The AlmightyJoe Theory of Awesome: If something you're doing is so cinematic, so awesome, so utterly WICKED that putting it into a movie will inevitably get teenage (and older) boys buying tickets like hotcakes then there is NO WAY it can fail.Almightyjoe said:I would add that the safest place is one with few or one entrance, a barricadable one, my logic is simple:
The Zombies will pen you in
You will run out of food
You will have to escape
You will be forced to Smash through your own barricade in a vehicle of some kind, and, may i add, this is so awesome you can never die attempting it. Then///
the zombies press up against the barricade, they strain the wooden struts and metal spurs when suddenly....
ROLLING RIGHTEOUSNESS BURSTS THROUGH!!!!!, atop its flaming chassis sits yourself, speakers surround you, The best solo from 'through the fire and flames' blaring at zombie pulverizing volume. You, in your black leather jacket and skull mask, wave your chainsword like some avenging angel of doom, your spiked wheels and razor-wired rolling behemoth reduces the surrounding ranks of walking corpses like only a chainsword can!

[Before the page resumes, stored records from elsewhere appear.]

(* ===== verification/VjRing.v ===== *)
(** * The ring of the sender's slots

    The slots are in a ring from the one used last; the search moves the slot that it takes to
    the front, and looks at each slot once. *)

From S2P Require Import Prelude Vj.

(** [cs_next] leads along [l] and then to [e]. *)
Fixpoint chain (ts : list cstate) (l : list nat) (e : nat) : Prop :=
  match l with [] => True | x :: l' => (cs_next <$> ts !! x) = Some (default e (head l')) ∧ chain ts l' e end.

Lemma chain_split ts A B e : chain ts (A ++ B) e ↔ chain ts A (default e (head B)) ∧ chain ts B e.
Proof. induction A as [|a A IH]; simpl; [naive_solver|]. rewrite IH. destruct A; simpl; naive_solver. Qed.

Lemma chain_ext ts ts' l e : (∀ x, x ∈ l → (cs_next <$> ts' !! x) = (cs_next <$> ts !! x)) → chain ts l e → chain ts' l e.
Proof. induction l as [|x l IH]; simpl; [done|]. intros H [H1 H2]. split; [rewrite H by left; done|]. apply IH; [|done]. intros y Hy. apply H. by right. Qed.

(** The ring from the slot used last. *)
Record ring_ok (l : list nat) (comp : vjstruct) : Prop := {
  rg_chain : chain (tstate comp) l (default 0%nat (head l));
  rg_last : list.last l = Some (last_cs comp);
  rg_nodup : NoDup l;
  rg_two : (2 ≤ length l)%nat
}.

(** Two states whose slots differ in their links only. *)
Definition same_slots (v v' : vjstruct) : Prop :=
  ∃ ts x, v' = set_last_cs x (set_tstate ts v) ∧ ∀ i, with_cs_next 0 <$> ts !! i = with_cs_next 0 <$> tstate v !! i.

Lemma upd_t_ok i f v c : tstate v !! i = Some c → upd_t i f v = Ok (set_tstate (<[i := f c]> (tstate v)) v).
Proof. intros E. unfold upd_t. by rewrite E. Qed.
Lemma upd_r_ok i f v c : rstate v !! i = Some c → upd_r i f v = Ok (set_rstate (<[i := f c]> (rstate v)) v).
Proof. intros E. unfold upd_r. by rewrite E. Qed.

Lemma chain_next ts A x B e : chain ts (A ++ x :: B) e → ∃ c, ts !! x = Some c ∧ cs_next c = default e (head B).
Proof. intros [_ [H _]]%chain_split. apply fmap_Some in H as (c & E & ->). by exists c. Qed.

Lemma same_next (ts : list cstate) (i : nat) f : (∀ c, with_cs_next 0 (f c) = with_cs_next 0 c) → ∀ j : nat, with_cs_next 0 <$> (alter f i ts) !! j = with_cs_next 0 <$> ts !! j.
Proof. intros Hf j. destruct (decide (i = j)) as [->|Hne]; [rewrite list_lookup_alter_eq|by rewrite list_lookup_alter_ne]. by destruct (ts !! j); simpl; rewrite ?Hf. Qed.

Lemma insert_alter (ts : list cstate) (i : nat) f c : ts !! i = Some c → <[i := f c]> ts = alter f i ts.
Proof.
  intros E. apply list_eq. intros j. destruct (decide (i = j)) as [<-|Hne].
  - rewrite list_lookup_alter_eq, E, list_lookup_insert_eq; [done|]. by apply lookup_lt_Some in E.
  - by rewrite list_lookup_insert_ne, list_lookup_alter_ne.
Qed.

Definition nx (ts : list cstate) (i : nat) : option nat := cs_next <$> ts !! i.

Lemma ring_front_last C z y comp : ring_ok (C ++ [z; y]) comp → ring_ok (y :: C ++ [z]) (set_last_cs z comp).
Proof.
  intros [H1 H2 H3 H4]. constructor; simpl.
  - apply chain_split in H1 as [H1 [Hz [Hy _]]]. simpl in *. split.
    + rewrite Hy. by destruct C.
    + apply chain_split. split; [|done]. by destruct C.
  - change (y :: C ++ [z]) with ((y :: C) ++ [z]). by rewrite last_snoc.
  - change (C ++ [z; y]) with (C ++ [z] ++ [y]) in H3. rewrite app_assoc in H3. apply list.NoDup_app in H3 as (H3 & Hd & _). apply list.NoDup_cons. split; [|done].
    intros Hy. apply (Hd y Hy). left.
  - rewrite !length_app in *. simpl in *. lia.
Qed.

Lemma ring_front_mid C z y D e comp ts' : ring_ok (C ++ z :: y :: D ++ [e]) comp →
  nx ts' z = head (D ++ [e]) → nx ts' y = head (C ++ [z]) → nx ts' e = Some y → (∀ i, i ≠ z → i ≠ y → i ≠ e → nx ts' i = nx (tstate comp) i) →
  ring_ok (y :: C ++ z :: D ++ [e]) (set_tstate ts' comp).
Proof.
  intros [H1 H2 H3 H4] Hz Hy He Ho. assert (C ++ z :: y :: D ++ [e] = (C ++ z :: y :: D) ++ [e]) as Eall by (by rewrite <- app_assoc).
  constructor; simpl.
  - apply chain_split in H1 as [HC [_ [_ H1]]]. apply chain_split in H1 as [HD _].
    assert (NoDup (C ++ z :: y :: D ++ [e])) as Hn by done. apply list.NoDup_app in Hn as (_ & HnC & Hn).
    apply list.NoDup_cons in Hn as [Hnz Hn]. apply list.NoDup_cons in Hn as [Hny Hn]. apply list.NoDup_app in Hn as (_ & HnD & _).
    split; [unfold nx in Hy; rewrite Hy; by destruct C|]. apply chain_split. split; [|split].
    + simpl. apply (chain_ext (tstate comp)); [|by destruct C]. intros x Hx. apply Ho; intros ->; apply (HnC _ Hx); set_solver.
    + unfold nx in Hz. rewrite Hz. by destruct D.
    + apply chain_split. split; [|by split]. simpl. apply (chain_ext (tstate comp)); [|done]. intros x Hx. apply Ho; intros ->; [apply Hnz; set_solver|apply Hny; set_solver|apply (HnD _ Hx); left].
  - rewrite Eall, last_snoc in H2. injection H2 as <-. change (y :: C ++ z :: D ++ [e]) with ((y :: C) ++ (z :: D) ++ [e]). by rewrite app_assoc, last_snoc.
  - eapply NoDup_Permutation_proper; [|exact H3]. change (z :: y :: D ++ [e]) with ([z] ++ y :: D ++ [e]). change (z :: D ++ [e]) with ([z] ++ D ++ [e]). rewrite !app_assoc. rewrite <- app_assoc. apply Permutation_cons_app.
    by rewrite <- app_assoc.
  - simpl in *. rewrite !length_app in *. simpl in *. lia.
Qed.

Section search.
Context (msg : list Z) (hlen : nat) (comp : vjstruct) (l : list nat) (Hr : ring_ok l comp).
(** Each slot can be compared with the packet. *)
Context (Hconn : ∀ x c, x ∈ l → tstate comp !! x = Some c → ∃ b : bool, same_conn msg hlen c = Ok b).

Definition is_conn (x : nat) : bool := match tstate comp !! x with Some c => match same_conn msg hlen c with Ok b => b | _ => false end | None => false end.

Lemma conn_at x c : x ∈ l → tstate comp !! x = Some c → same_conn msg hlen c = Ok (is_conn x).
Proof. intros Hx E. destruct (Hconn x c Hx E) as (b & Eb). unfold is_conn. by rewrite E, Eb. Qed.

Lemma conn_search_ok : ∀ B A x fuel, l = A ++ x :: B → B ≠ [] → (length B < fuel)%nat →
  ∃ C y D z, x :: B = C ++ z :: y :: D ∧ (is_conn y = true ∨ (D = [] ∧ is_conn y = false)) ∧ (∀ w, w ∈ B → w ∉ y :: D → is_conn w = false) ∧
    conn_search fuel msg hlen (tstate comp) (last_cs comp) x = Ok (is_conn y, y, z).
Proof.
  induction B as [|y B IH]; intros A x fuel El Hne Hf; [done|]. destruct fuel as [|fuel]; [simpl in Hf; lia|]. cbn [conn_search].
  pose proof (rg_chain _ _ Hr) as Hch. rewrite El in Hch. destruct (chain_next _ _ _ _ _ Hch) as (c & -> & En). cbn [deref mbind res_bind]. rewrite En. cbn [head default].
  assert (y ∈ l) as Hy by (rewrite El; set_solver).
  assert (∃ d, tstate comp !! y = Some d) as (d & Ed).
  { change (A ++ x :: y :: B) with (A ++ [x] ++ y :: B) in Hch. rewrite app_assoc in Hch. destruct (chain_next _ _ _ _ _ Hch) as (d & -> & _). by exists d. }
  simpl. rewrite Ed. cbn [deref mbind res_bind]. rewrite (conn_at y d Hy Ed). cbn [mbind res_bind]. destruct (is_conn y) eqn:Ey.
  { exists [], y, B, x. split_and!; [done|by left| |by rewrite Ey]. intros w Hw Hw'. set_solver. }
  pose proof (rg_last _ _ Hr) as Hlast. case_bool_decide as E.
  - destruct B as [|z B]; [exists [], y, [], x; split_and!; [done|by right|intros w Hw Hw'; set_solver|by rewrite Ey]|]. exfalso.
    pose proof (rg_nodup _ _ Hr) as Hn. rewrite El in Hlast, Hn. rewrite last_app, !last_cons in Hlast. destruct (list.last B) as [w|] eqn:Ew; injection Hlast as Hl.
    + apply last_Some_elem_of in Ew. apply list.NoDup_app in Hn as (_ & _ & Hn). apply list.NoDup_cons in Hn as [_ Hn]. apply list.NoDup_cons in Hn as [Hn _]. apply Hn. right. by rewrite E, <- Hl.
    + apply list.NoDup_app in Hn as (_ & _ & Hn). apply list.NoDup_cons in Hn as [_ Hn]. apply list.NoDup_cons in Hn as [Hn _]. apply Hn. rewrite E, <- Hl. left.
  - assert (B ≠ []) as HB.
    { intros ->. rewrite El, last_app in Hlast. simpl in Hlast. by injection Hlast. }
    destruct (IH (A ++ [x]) y fuel) as (C & w & D & z & EC & Hw & Hno & Es); [by rewrite <- app_assoc|done|simpl in Hf; lia|].
    exists (x :: C), w, D, z. split_and!; [by rewrite EC|done| |done]. intros v [->|Hv]%elem_of_cons Hv'; [done|]. by apply Hno.
Qed.

(** The slot that is taken goes to the front. *)
Lemma find_conn_ok : ∃ x A B comp', l = A ++ x :: B ∧ find_conn msg hlen comp = Ok (is_conn x, x, comp') ∧ ring_ok (x :: A ++ B) comp' ∧ same_slots comp comp' ∧
  (is_conn x = false → B = [] ∧ ∀ y, y ∈ l → is_conn y = false).
Proof.
  pose proof (rg_two _ _ Hr) as Htwo. pose proof (rg_last _ _ Hr) as Hlast. pose proof (rg_nodup _ _ Hr) as Hn. pose proof (rg_chain _ _ Hr) as Hch. unfold find_conn.
  assert (∃ h B0, l = h :: B0) as (h & B0 & El) by (destruct l as [|h B0]; [simpl in Htwo; lia|eauto]). rewrite El in Hch. simpl in Hch.
  pose proof Hlast as Hlast'. apply last_Some in Hlast' as (P & EP).
  assert (∃ c, tstate comp !! last_cs comp = Some c ∧ cs_next c = h) as (cl & Ecl & Encl).
  { destruct (chain_next (tstate comp) P (last_cs comp) [] h) as (c & E & En); [rewrite <- EP, El; exact Hch|]. by exists c. }
  rewrite Ecl. cbn [deref mbind res_bind]. rewrite Encl.
  assert (∃ c, tstate comp !! h = Some c) as (ch & Ech) by (destruct Hch as [Hch _]; apply fmap_Some in Hch as (c & E & _); by exists c).
  rewrite Ech. cbn [deref mbind res_bind]. rewrite (conn_at h ch) by (done || (rewrite El; left)). cbn [mbind res_bind]. destruct (is_conn h) eqn:Eh.
  { exists h, [], B0, comp. rewrite Eh. split_and!; [done|done|simpl; by rewrite <- El|exists (tstate comp), (last_cs comp); split; [by destruct comp|done]|done]. }
  assert (length B0 ≤ length (tstate comp))%nat as Hlen.
  { rewrite El in Hn. apply list.NoDup_cons in Hn as [_ Hn]. rewrite <- (length_seq (length (tstate comp)) 0). apply submseteq_length, NoDup_submseteq; [done|].
    intros y Hy. apply elem_of_seq. destruct Hch as [_ Hch]. apply list_elem_of_split in Hy as (C & D & ->). destruct (chain_next _ _ _ _ _ Hch) as (c & E & _).
    apply lookup_lt_Some in E. lia. }
  destruct (conn_search_ok B0 [] h (S (length (tstate comp)))) as (C & y & D & z & EC & Hy & Hno & Es); [done|intros ->; rewrite El in Htwo; simpl in Htwo; lia|lia|].
  rewrite Es. cbn [mbind res_bind]. rewrite <- El in EC. destruct (decide (D = [])) as [->|HD].
  - assert (y = last_cs comp) as Ey by (rewrite EC, last_app in Hlast; simpl in Hlast; by injection Hlast).
    exists y, (C ++ [z]), [], (set_last_cs z comp). split; [rewrite EC, <- app_assoc; done|]. split; [|split; [|split]].
    + rewrite (bool_decide_true _ Ey). by destruct (is_conn y).
    + rewrite app_nil_r. apply ring_front_last. by rewrite <- EC.
    + exists (tstate comp), z. split; [by destruct comp|done].
    + intros Hf. split; [done|]. intros w Hw. rewrite El in Hw. apply elem_of_cons in Hw as [->|Hw]; [done|]. destruct (decide (w = y)) as [->|Hwy]; [done|]. apply Hno; [done|set_solver].
  - destruct Hy as [Hy|[-> _]]; [|done]. rewrite Hy. destruct D as [|e D _] using rev_ind; [done|]. clear HD.
    assert (C ++ z :: y :: D ++ [e] = (C ++ z :: y :: D) ++ [e]) as Eall by (by rewrite <- app_assoc).
    assert (e = last_cs comp) as Ee by (rewrite EC, Eall, last_snoc in Hlast; by injection Hlast).
    rewrite EC in Hn. pose proof Hn as Hn'. apply list.NoDup_app in Hn' as (_ & _ & Hn'). apply list.NoDup_cons in Hn' as [Hnz Hn']. apply list.NoDup_cons in Hn' as [Hny _].
    assert (z ≠ y ∧ z ≠ e ∧ y ≠ e) as (Hzy & Hze & Hye) by (split_and!; intros E; [apply Hnz; rewrite E; left|apply Hnz; rewrite E; set_solver|apply Hny; rewrite E; set_solver]).
    rewrite El in EC. assert (chain (tstate comp) (C ++ z :: y :: D ++ [e]) h) as Hch2 by (rewrite <- EC; exact Hch). rewrite <- El in EC.
    destruct (chain_next _ _ _ _ _ Hch2) as (cz & Ecz & Enz). change (C ++ z :: y :: D ++ [e]) with (C ++ [z] ++ y :: D ++ [e]) in Hch2. rewrite app_assoc in Hch2.
    destruct (chain_next _ _ _ _ _ Hch2) as (cy & Ecy & Eny).
    rewrite bool_decide_false by (rewrite <- Ee; done). rewrite Ecy. cbn [deref mbind res_bind]. rewrite (upd_t_ok _ _ _ _ Ecz). cbn [mbind res_bind]. rewrite <- Ee in Ecl |- *.
    cbn [tstate set_tstate]. rewrite list_lookup_insert_ne, Ecl by done. cbn [deref mbind res_bind]. rewrite (upd_t_ok y _ _ cy) by (cbn [tstate set_tstate]; by rewrite list_lookup_insert_ne).
    cbn [mbind res_bind]. rewrite (upd_t_ok e _ _ cl) by (cbn [tstate set_tstate]; rewrite !list_lookup_insert_ne by done; done). cbn [mbind res_bind].
    exists y, (C ++ [z]), (D ++ [e]). eexists. split; [rewrite EC, <- app_assoc; done|]. rewrite Hy. split; [done|]. split; [|split; [|done]].
    + rewrite <- app_assoc. simpl tstate. apply (ring_front_mid C z y D e (set_tstate (tstate comp) comp)).
      * rewrite <- EC. by destruct Hr.
      * unfold nx. rewrite !list_lookup_insert_ne, list_lookup_insert_eq by (done || by apply lookup_lt_Some in Ecz). simpl. rewrite Eny. by destruct D.
      * unfold nx. rewrite list_lookup_insert_ne, list_lookup_insert_eq by (done || (rewrite length_insert; by apply lookup_lt_Some in Ecy)). simpl. rewrite Encl. rewrite El in EC. by destruct C; injection EC as ->.
      * unfold nx. by rewrite list_lookup_insert_eq by (rewrite !length_insert; by apply lookup_lt_Some in Ecl).
      * intros i H1 H2 H3. unfold nx. by rewrite !list_lookup_insert_ne by done.
    + exists (<[e := with_cs_next y cl]> (<[y := with_cs_next (cs_next cl) cy]> (<[z := with_cs_next (cs_next cy) cz]> (tstate comp)))), (last_cs comp). split; [reflexivity|]. intros i. cbn [tstate set_tstate].
      rewrite (insert_alter (tstate comp) z _ cz Ecz), (insert_alter _ y _ cy) by (by rewrite list_lookup_alter_ne).
      rewrite (insert_alter _ e _ cl) by (by rewrite !list_lookup_alter_ne). by rewrite !same_next.
Qed.
End search.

Your allies (a buff dude with a shotgun, a love interest and a second moral chick) mount the machine guns, and, accompanied by a soundtrack of masterful doom, you blaze out of the ruined fortress ('bat out of hell' climax essential), gunning/slashing/burning down the shuffling hordes as you leave a flaming trail in your wake!
gentleman, i apologize for any erections that invariably caused
The Exception Corollary: There are none.